▶ Supplied entries:
(** C8. A model text that decodes to a JSON object without the keys
    [style_type] and [style_reference]: when it parses against the
    text-to-image shape, or against the image-to-video shape, the record has
    the style type [Photorealistic CGI] and the style reference
    [Gregory Crewdson]; and it does parse, against both shapes, as soon as
    its seven required fields validate: the record then holds their values
    and the two defaults. *)
Theorem style_defaults_when_omitted (text : string) (obj : gmap string json) :
  parse_json text = Some (JDict obj) →
  obj !! "style_type" = None →
  obj !! "style_reference" = None →
  (∀ prompt,
     pydantic_parse parse_json
       (TextToImagePrompt_validate str_validate int_validate) text = Ok prompt →
     TextToImagePrompt.style_type prompt = "Photorealistic CGI" ∧
     TextToImagePrompt.style_reference prompt = "Gregory Crewdson") ∧
  (∀ prompt,
     pydantic_parse parse_json
       (ImageToVideoPrompt_validate str_validate int_validate) text = Ok prompt →
     ImageToVideoPrompt.style_type prompt = "Photorealistic CGI" ∧
     ImageToVideoPrompt.style_reference prompt = "Gregory Crewdson") ∧
  (∀ scene_number characters action environment_location environment_lighting
     environment_details style_technique,
     field int_validate None "scene_number" obj = Some scene_number →
     field (characters_validate str_validate) None "characters" obj =
       Some characters →
     field str_validate None "action" obj = Some action →
     field str_validate None "environment_location" obj =
       Some environment_location →
     field str_validate None "environment_lighting" obj =
       Some environment_lighting →
     field str_validate None "environment_details" obj =
       Some environment_details →
     field str_validate None "style_technique" obj = Some style_technique →
     pydantic_parse parse_json
       (TextToImagePrompt_validate str_validate int_validate) text =
       Ok (TextToImagePrompt.mk scene_number characters action
             environment_location environment_lighting environment_details
             "Photorealistic CGI" style_technique "Gregory Crewdson") ∧
     pydantic_parse parse_json
       (ImageToVideoPrompt_validate str_validate int_validate) text =
       Ok (ImageToVideoPrompt.mk scene_number characters action
             environment_location environment_lighting environment_details
             "Photorealistic CGI" style_technique "Gregory Crewdson")).
Proof.
  intros Hjson Htype Href.
  split; [|split]; [intros prompt | intros prompt |];
    unfold pydantic_parse; rewrite Hjson; cbn [mbind option_bind].
  - unfold TextToImagePrompt_validate, field. rewrite Htype, Href.
    destruct (_ ≫= _) as [record|] eqn:Hrecord; [|done]. intros [= <-].
    repeat (apply bind_Some in Hrecord as (? & ? & Hrecord); cbv beta in Hrecord).
    by simplify_eq.
  - unfold ImageToVideoPrompt_validate, field. rewrite Htype, Href.
    destruct (_ ≫= _) as [record|] eqn:Hrecord; [|done]. intros [= <-].
    repeat (apply bind_Some in Hrecord as (? & ? & Hrecord); cbv beta in Hrecord).
    by simplify_eq.
  - intros scene_number characters action environment_location
      environment_lighting environment_details style_technique
      Hnumber Hcharacters Haction Hlocation Hlighting Hdetails Htechnique.
    unfold TextToImagePrompt_validate, ImageToVideoPrompt_validate.
    rewrite Hnumber, Hcharacters, Haction, Hlocation, Hlighting, Hdetails,
      Htechnique.
    unfold field. rewrite Htype, Href. done.
Qed.

End Defaults.

(** A prompt without its style fields, parsed against the text-to-image
    shape and against the image-to-video shape: both records have the two
    defaults. *)
Lemma style_defaults_run :
  (∃ prompt,
     pydantic_parse Scripted.parse_json
       (TextToImagePrompt_validate Scripted.strict_str Scripted.strict_int)
       "no style" = Ok prompt ∧
     TextToImagePrompt.style_type prompt = "Photorealistic CGI" ∧
     TextToImagePrompt.style_reference prompt = "Gregory Crewdson") ∧
  (∃ prompt,
     pydantic_parse Scripted.parse_json
       (ImageToVideoPrompt_validate Scripted.strict_str Scripted.strict_int)
       "no style" = Ok prompt ∧
     ImageToVideoPrompt.style_type prompt = "Photorealistic CGI" ∧
     ImageToVideoPrompt.style_reference prompt = "Gregory Crewdson").
Proof.
  destruct (style_defaults_when_omitted Scripted.strict_str Scripted.strict_int
              Scripted.parse_json "no style" Scripted.prompt_without_style)
    as (Himage & Hvideo & Hparses);
    [reflexivity | vm_compute; reflexivity | vm_compute; reflexivity |].
  destruct (Hparses 1 [] "Puts the headphones on" "Train carriage"
              "Cold morning light" "Blurred passengers" "Shallow depth of field")
    as [Eimage Evideo]; try (vm_compute; reflexivity).
  split.
  - eexists. split; [exact Eimage |]. exact (Himage _ Eimage).
  - eexists. split; [exact Evideo |]. exact (Hvideo _ Evideo).
Defined.

(** ** The prompts a loop sends *)

Section Traces.
Context {World A B : Type}.
Variable f : A → state World → result B * state World.
Variable sends : A → list string → Prop.
Hypothesis f_sends : ∀ x σ, ∃ new, calls (f x σ).2 = calls σ ++ new ∧ sends x new.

▶ What the exercise asks: Copy out the line containing "Section Traces.", then every line after it through the end of the listing, exactly and with nothing else.

▶ Exercise solution:
Section Traces.
Context {World A B : Type}.
Variable f : A → state World → result B * state World.
Variable sends : A → list string → Prop.
Hypothesis f_sends : ∀ x σ, ∃ new, calls (f x σ).2 = calls σ ++ new ∧ sends x new.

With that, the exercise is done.